(** The merge takes the ids in order, up to the limit. *)
Lemma scan_loop_spec fuel : forall limit i records, (i <= length L)%nat -> (length records + (length L - i) < fuel)%nat -> 0 <= limit ->
  (forall x, x ∈ records -> x ∉ M -> x ∉ L) ->
  scan_loop fuel sc limit (Z.of_nat i) (L !! i) records = Ok (take (Z.to_nat limit) (merged (drop i L) (unmasked records))).
Proof.
  induction fuel as [|fuel IH]; intros limit i records Hi Hfuel Hlim Hdis; [lia|]. cbn [scan_loop].
  destruct (Z.eqb_spec limit 0) as [->|Hne]; [done|].
  assert (forall oid, L !! i = Some oid ->
    (let? next := select_log sc (Z.of_nat i + 1) in
     let? rest := scan_loop fuel sc (limit - 1) (Z.of_nat i + 1) next records in Ok (oid :: rest)) =
    Ok (take (Z.to_nat limit) (oid :: merged (drop (Datatypes.S i) L) (unmasked records)))) as Hlog.
  { intros oid Hoid. destruct (drop_log i oid Hoid) as [_ Hlt]. replace (Z.of_nat i + 1) with (Z.of_nat (Datatypes.S i)) by lia.
    rewrite select_log_spec by done. cbn [result_bind]. rewrite IH by (done || lia). cbn [result_bind]. by rewrite take_pred by lia. }
  destruct records as [|x records].
  - destruct (L !! i) as [oid|] eqn:Hoid.
    + rewrite Hlog by done. destruct (drop_log i oid Hoid) as [-> _]. unfold merged. cbn [unmasked List.filter]. by rewrite !list_merge_nil_r.
    + apply lookup_ge_None in Hoid. rewrite drop_ge by done. by destruct (Z.to_nat limit).
  - assert (forall y, y ∈ records -> y ∉ M -> y ∉ L) as Hdis' by (intros y Hy; apply Hdis; by right). cbn [length] in Hfuel.
    assert (Ok (take (Z.to_nat limit) (x :: merged (drop i L) (unmasked records))) =
      (let? rest := scan_loop fuel sc (limit - 1) (Z.of_nat i) (L !! i) records in Ok (x :: rest))) as Hrec.
    { rewrite IH by (done || lia). cbn [result_bind]. by rewrite take_pred by lia. }
    unfold unmasked. cbn [List.filter]. fold (unmasked records). destruct (rb_contains x (scan_mask sc)) eqn:Hx; cbn [negb].
    { rewrite <- (IH limit i records Hi ltac:(lia) Hlim Hdis'). by destruct (L !! i). }
    assert (x ∉ L) as HxL.
    { apply Hdis; [by left|]. rewrite rb_contains_law in Hx. by apply bool_decide_eq_false in Hx. }
    destruct (L !! i) as [oid|] eqn:Hoid.
    + destruct (drop_log i oid Hoid) as [Hdrop _]. unfold merged. rewrite Hdrop, list_merge_cons. rewrite <- Hdrop.
      assert (oid <> x) as Hneq by (intros ->; apply HxL; by eapply list_elem_of_lookup_2).
      assert (unmasked (x :: records) = x :: unmasked records) as Hcons by (unfold unmasked; cbn [List.filter]; by rewrite Hx).
      destruct (Z.ltb_spec oid x), (decide (oid <= x)); try lia.
      * rewrite Hlog by done. by rewrite Hcons.
      * exact (eq_sym Hrec).
    + rewrite <- Hrec. apply lookup_ge_None in Hoid. unfold merged. by rewrite drop_ge, !list_merge_nil_l.
Qed.

Lemma joint_from t : merged (drop (below t L) L) (unmasked (List.filter (fun y => t <=? y) R)) = drop (below t joint) joint.
Proof.
  rewrite !drop_below by (apply joint_sorted || apply rb_sorted).
  assert (forall (P : Z -> bool) (l : list Z) x, x ∈ List.filter P l <-> x ∈ l /\ P x = true) as Hf by (intros P l x; by rewrite !list_elem_of_In, List.filter_In).
  apply same_sorted_ids.
  - apply merged_sorted; [apply sorted_filter, rb_sorted|by eapply sorted_filter, sorted_filter, segment_ids_sorted|].
    intros x [Hx _]%Hf [[Hr _]%Hf Hm]%unmasked_elem. by apply Hm, HD.
  - apply sorted_filter, joint_sorted.
  - intros x. rewrite merged_perm, elem_of_app, unmasked_elem, !Hf, joint_elem. tauto.
Qed.

Lemma seek_and_scan_spec offset limit : 0 <= offset -> 0 <= limit -> offset + limit <= Z.of_nat (length joint) ->
  scans (seek_and_scan sc offset limit) (fun b => rb_iter b = take (Z.to_nat limit) (drop (Z.to_nat offset) joint)).
Proof.
  intros Ho Hl Hle. unfold seek_and_scan.
  apply (scans_bind _ _ (fun start => limit = 0 \/ Z.of_nat (below start joint) = offset)).
  { destruct (decide (limit = 0)) as [->|Hn].
    - intros r Hr Hm. pose proof (seek_any offset r Hr Hm) as Hs. destruct (seek_starting_offset sc offset r) as [[a|e] r']; [|done]. destruct Hs as [_ Hs]. by split; [left|].
    - intros r Hr Hm. pose proof (seek_spec offset ltac:(lia) r Hr Hm) as Hs. destruct (seek_starting_offset sc offset r) as [[a|e] r']; [|done]. destruct Hs as [He Hs]. by split; [right|]. }
  intros start Hstart. rewrite rank_below_spec. fold L.
  apply (scans_bind _ _ (fun next => next = L !! below start L)); [eapply scans_lift; [apply select_log_spec, below_le|done]|]. intros next ->.
  eapply scans_bind; [apply scans_read, offset_stream_reads|]. intros records ->. fold R.
  apply (scans_bind _ _ (fun ids => ids = take (Z.to_nat limit) (merged (drop (below start L) L) (unmasked (List.filter (fun y => start <=? y) R)))));
    [eapply scans_lift; [apply scan_loop_spec|reflexivity]|].
  - apply below_le.
  - unfold scan_fuel. rewrite rb_len_law, Nat2Z.id. fold L. lia.
  - done.
  - intros x [Hx _]%list_elem_of_In%List.filter_In Hm Hin. apply Hm, HD; [done|by apply list_elem_of_In].
  - intros ids ->. rewrite joint_from.
    destruct (rb_from_sorted_law (take (Z.to_nat limit) (drop (below start joint) joint))) as (b & -> & Hb).
    + apply Forall_take, Forall_drop, Forall_forall. intros x Hx%joint_range. lia.
    + apply sorted_take, sorted_drop, joint_sorted.
    + apply scans_ret. rewrite Hb. destruct Hstart as [->|<-]; [done|]. by rewrite Nat2Z.id.
Qed.
End Joint.

Definition limit_ok (limit : option Z) : Prop := match limit with Some n => 0 <= n | None => True end.

Lemma page_of_list reader log_ids rbm offset limit : 0 <= offset -> limit_ok limit ->
  exists b, select_page reader log_ids (Include rbm) offset limit = Ok b /\ rb_iter b = page offset limit (rb_iter (rb_or log_ids rbm)).
Proof.
  intros Ho Hl. cbn [select_page]. destruct limit as [n|]; cbn [page limit_ok] in *; eexists; (split; [reflexivity|]); [|by apply rb_smallest_law].
  pose proof (rb_smallest_law offset (rb_or log_ids rbm) Ho) as Hd. set (m := rb_remove_smallest offset (rb_or log_ids rbm)) in *.
  rewrite rb_biggest_law, rb_len_law, <- Hd by (rewrite rb_len_law; lia). set (l := rb_iter m). destruct (Z.min_spec (Z.of_nat (length l)) n) as [[H ->]|[H ->]].
  - rewrite Z.sub_diag. rewrite !take_ge by lia. done.
  - f_equal. lia.
Qed.

Lemma page_of_log log_ids rbm offset limit : 0 <= offset -> limit_ok limit ->
  exists b, select_page None log_ids (Exclude rbm) offset limit = Ok b /\ rb_iter b = page offset limit (rb_iter log_ids).
Proof.
  intros Ho Hl. cbn [select_page]. destruct limit as [n|]; cbn [page limit_ok] in *; eexists; (split; [reflexivity|]); [|by apply rb_smallest_law].
  rewrite rb_smallest_law by done. apply same_sorted_ids; [apply rb_sorted|apply sorted_take, sorted_drop, rb_sorted|]. intros x. apply rb_collect_law.
  apply Forall_take, Forall_drop, rb_u32.
Qed.

Lemma page_of_scan log_ids rbm offset limit r :
  (forall x, x ∈ rb_iter rbm -> x ∈ segment_ids S) -> (forall x, x ∈ rb_iter log_ids -> x ∈ segment_ids S -> x ∈ rb_iter rbm) ->
  Forall (fun x => x < 2 ^ 32 - 1) (rb_iter log_ids) -> reader_reads r S -> rd_max_offset_id r = mx -> 0 <= offset -> limit_ok limit ->
  match select_page (Some r) log_ids (Exclude rbm) offset limit with
  | Ok b => rb_iter b = page offset limit (joint (mkSeekScanner log_ids rbm))
  | Err e => limit_storage_error e
  end.
Proof.
  intros HM HD HL Hr Hm Ho Hl. cbn [select_page]. set (sc := mkSeekScanner log_ids rbm). pose proof (scans_read _ _ segment_count_reads r Hr Hm) as Hc.
  destruct (st_map_err LimitRecordSegment reader_record_count r) as [[n|e] r1]; [|done]. destruct Hc as (-> & Hr1 & Hm1).
  destruct (joint_length sc HM HD HL) as [Hj Hj32]. cbn [log_offset_ids scan_mask sc] in Hj. rewrite !rb_len_law.
  assert (u64_wrap (Z.of_nat (length (rb_iter log_ids)) + Z.of_nat (length (segment_ids S)) - Z.of_nat (length (rb_iter rbm))) = Z.of_nat (length (joint sc))) as ->
    by (unfold u64_wrap; rewrite Z.mod_small; lia).
  set (o := Z.min offset _). set (l := Z.min _ (_ - o)).
  assert (0 <= l /\ o + l <= Z.of_nat (length (joint sc))) as [Hl0 Hol] by (subst l o; destruct limit as [n|]; cbn [default limit_ok id] in *; unfold id; lia).
  pose proof (seek_and_scan_spec sc HM HD HL o l ltac:(lia) Hl0 Hol r1 Hr1 Hm1) as Hs.
  destruct (seek_and_scan sc o l r1) as [[b|e] r2]; cbn [fst]; [|done]. destruct Hs as [-> _].
  assert (l = Z.min (default (2 ^ 32 - 1) limit) (Z.of_nat (length (joint sc)) - o)) as El by done. assert (o = Z.min offset (Z.of_nat (length (joint sc)))) as Eo by done.
  clearbody l o. destruct (Z.le_gt_cases (Z.of_nat (length (joint sc))) offset) as [Hge|Hlt].
  - unfold page. rewrite !drop_ge by lia. by destruct limit; rewrite !take_nil.
  - assert (o = offset) as -> by lia. destruct limit as [n|]; cbn [page default limit_ok] in *; unfold id in *; [|rewrite take_ge; [done|rewrite length_drop; lia]].
    destruct (Z.le_gt_cases n (Z.of_nat (length (joint sc)) - offset)); [by replace l with n by lia|]. rewrite !take_ge by (rewrite length_drop; lia). done.
Qed.
End Scanner.

(** ** A page of the whole collection *)

Section Live.
Context {HO : HashOrder} (logs : Chunk LogRecord) (S : SegmentRows) (mx : Z) (HS : segment_ok S mx).
Context (ids : gset string) (start : Z) (c' : gmap string Doc) (s : Ledger).
Context (Hl : ledger_ok logs (stored_record S) ids start c' s) (Hstart : forall uid oid, off S uid = Some oid -> oid < start).

(** The offset id of a user id that the collection has after the log. *)
Definition live_id (uid : string) : option Z :=
  match c' !! uid with
  | Some _ =>
      match off S uid with
      | Some oid => Some oid
      | None => offset_id <$> fresh s !! uid
      end
  | None => None
  end.

Lemma stored_off uid oid : off S uid = Some oid -> exists d, stored_record S uid = Some (oid, d).
Proof.
  intros Ho. rewrite (stored_record_off S mx uid HS) in Ho. destruct (stored_record S uid) as [[o d]|]; [|done]. injection Ho as <-. by exists d.
Qed.

Lemma not_stored uid : off S uid = None -> stored_record S uid = None.
Proof. intros Ho. rewrite (stored_record_off S mx uid HS) in Ho. by destruct (stored_record S uid). Qed.

Lemma live_id_some uid : is_Some (live_id uid) <-> is_Some (c' !! uid).
Proof.
  unfold live_id. destruct (c' !! uid) as [d|] eqn:Hc; [|by split; intros [? ?]]. split; [by eexists|]. intros _.
  destruct (off S uid) as [oid|] eqn:Ho; [by eexists|]. destruct (l_new _ _ _ _ _ _ Hl uid (not_stored uid Ho)) as [_ Hn].
  destruct (fresh s !! uid) as [m|]; [by eexists|congruence].
Qed.

Lemma live_id_inj uid uid' x : live_id uid = Some x -> live_id uid' = Some x -> uid = uid'.
Proof.
  unfold live_id. destruct (c' !! uid); [|done]. destruct (c' !! uid'); [|done].
  destruct (off S uid) as [o|] eqn:Ho, (off S uid') as [o'|] eqn:Ho'; cbn.
  - intros [= ->] [= ->]. apply (s_bijection S mx HS) in Ho, Ho'. congruence.
  - intros [= ->] (m & Hf & Hx)%fmap_Some. apply Hstart in Ho. apply (l_range _ _ _ _ _ _ Hl) in Hf. lia.
  - intros (m & Hf & Hx)%fmap_Some [= ->]. apply Hstart in Ho'. apply (l_range _ _ _ _ _ _ Hl) in Hf. lia.
  - intros (m & Hf & ->)%fmap_Some (m' & Hf' & Hx)%fmap_Some. by apply (l_inj _ _ _ _ _ _ Hl uid uid' m m').
Qed.

Lemma entry_off uid m : (uid, m) ∈ entries s ->
  match off S uid with
  | Some oid => offset_id m = oid /\ existing s !! uid = Some m /\ final_operation m <> AddNew
  | None => fresh s !! uid = Some m /\ final_operation m = AddNew /\ start <= offset_id m < next_offset s
  end.
Proof.
  intros Hin. pose proof (entry_cases_of logs S ids start c' s Hl uid m Hin) as (_ & _ & [(oid & d0 & Hb & He & _)|(Hb & Hf & Hok & _ & Hr)]);
    rewrite (stored_record_off S mx uid HS), Hb; cbn.
  - split_and!; [apply He| |apply He]. apply elem_of_entries in Hin as [[Hin _]|Hin]; [done|]. destruct (l_old _ _ _ _ _ _ Hl uid oid d0 Hb). congruence.
  - split_and!; [done|apply Hok|lia..].
Qed.

(** A record of the log that is not deleted is in the collection. *)
Lemma entry_live uid m : (uid, m) ∈ entries s -> final_operation m <> DeleteExisting <-> is_Some (c' !! uid).
Proof.
  intros Hin. pose proof (entry_cases_of logs S ids start c' s Hl uid m Hin) as (_ & _ & [(oid & d0 & _ & _ & Hst)|(_ & _ & _ & Hst & _)]);
    unfold stands in Hst; destruct (final_operation m); (destruct Hst as (d & -> & _) || rewrite Hst); split; try done; by intros [? ?].
Qed.

(** The ids that the log has, and those of the segment that it touches. *)
Definition log_has (x : Z) : Prop := exists uid m, (uid, m) ∈ entries s /\ final_operation m <> DeleteExisting /\ offset_id m = x.
Definition log_touches (x : Z) : Prop := exists uid m, (uid, m) ∈ entries s /\ final_operation m <> AddNew /\ offset_id m = x.

Lemma touches_stored x : log_touches x -> exists uid m, (uid, m) ∈ entries s /\ off S uid = Some x.
Proof.
  intros (uid & m & Hin & Hop & <-). exists uid, m. split; [done|]. pose proof (entry_off uid m Hin) as He. destruct (off S uid); [by destruct He as [-> _]|].
  by destruct He as (_ & He & _).
Qed.

Lemma has_stored_touches x uid : log_has x -> off S uid = Some x -> log_touches x.
Proof.
  intros (uid' & m & Hin & _ & Hx) Ho. exists uid', m. split_and!; [done| |done]. pose proof (entry_off uid' m Hin) as He.
  destruct (off S uid'); [apply He|]. apply Hstart in Ho. destruct He as (_ & _ & He). lia.
Qed.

#### Work item
Go through the material above and output exactly the lines from the one containing "destruct (seek_and_scan sc" through the one containing "clearbody l o.".

#### Written response
  destruct (seek_and_scan sc o l r1) as [[b|e] r2]; cbn [fst]; [|done]. destruct Hs as [-> _].
  assert (l = Z.min (default (2 ^ 32 - 1) limit) (Z.of_nat (length (joint sc)) - o)) as El by done. assert (o = Z.min offset (Z.of_nat (length (joint sc)))) as Eo by done.
  clearbody l o. destruct (Z.le_gt_cases (Z.of_nat (length (joint sc))) offset) as [Hge|Hlt].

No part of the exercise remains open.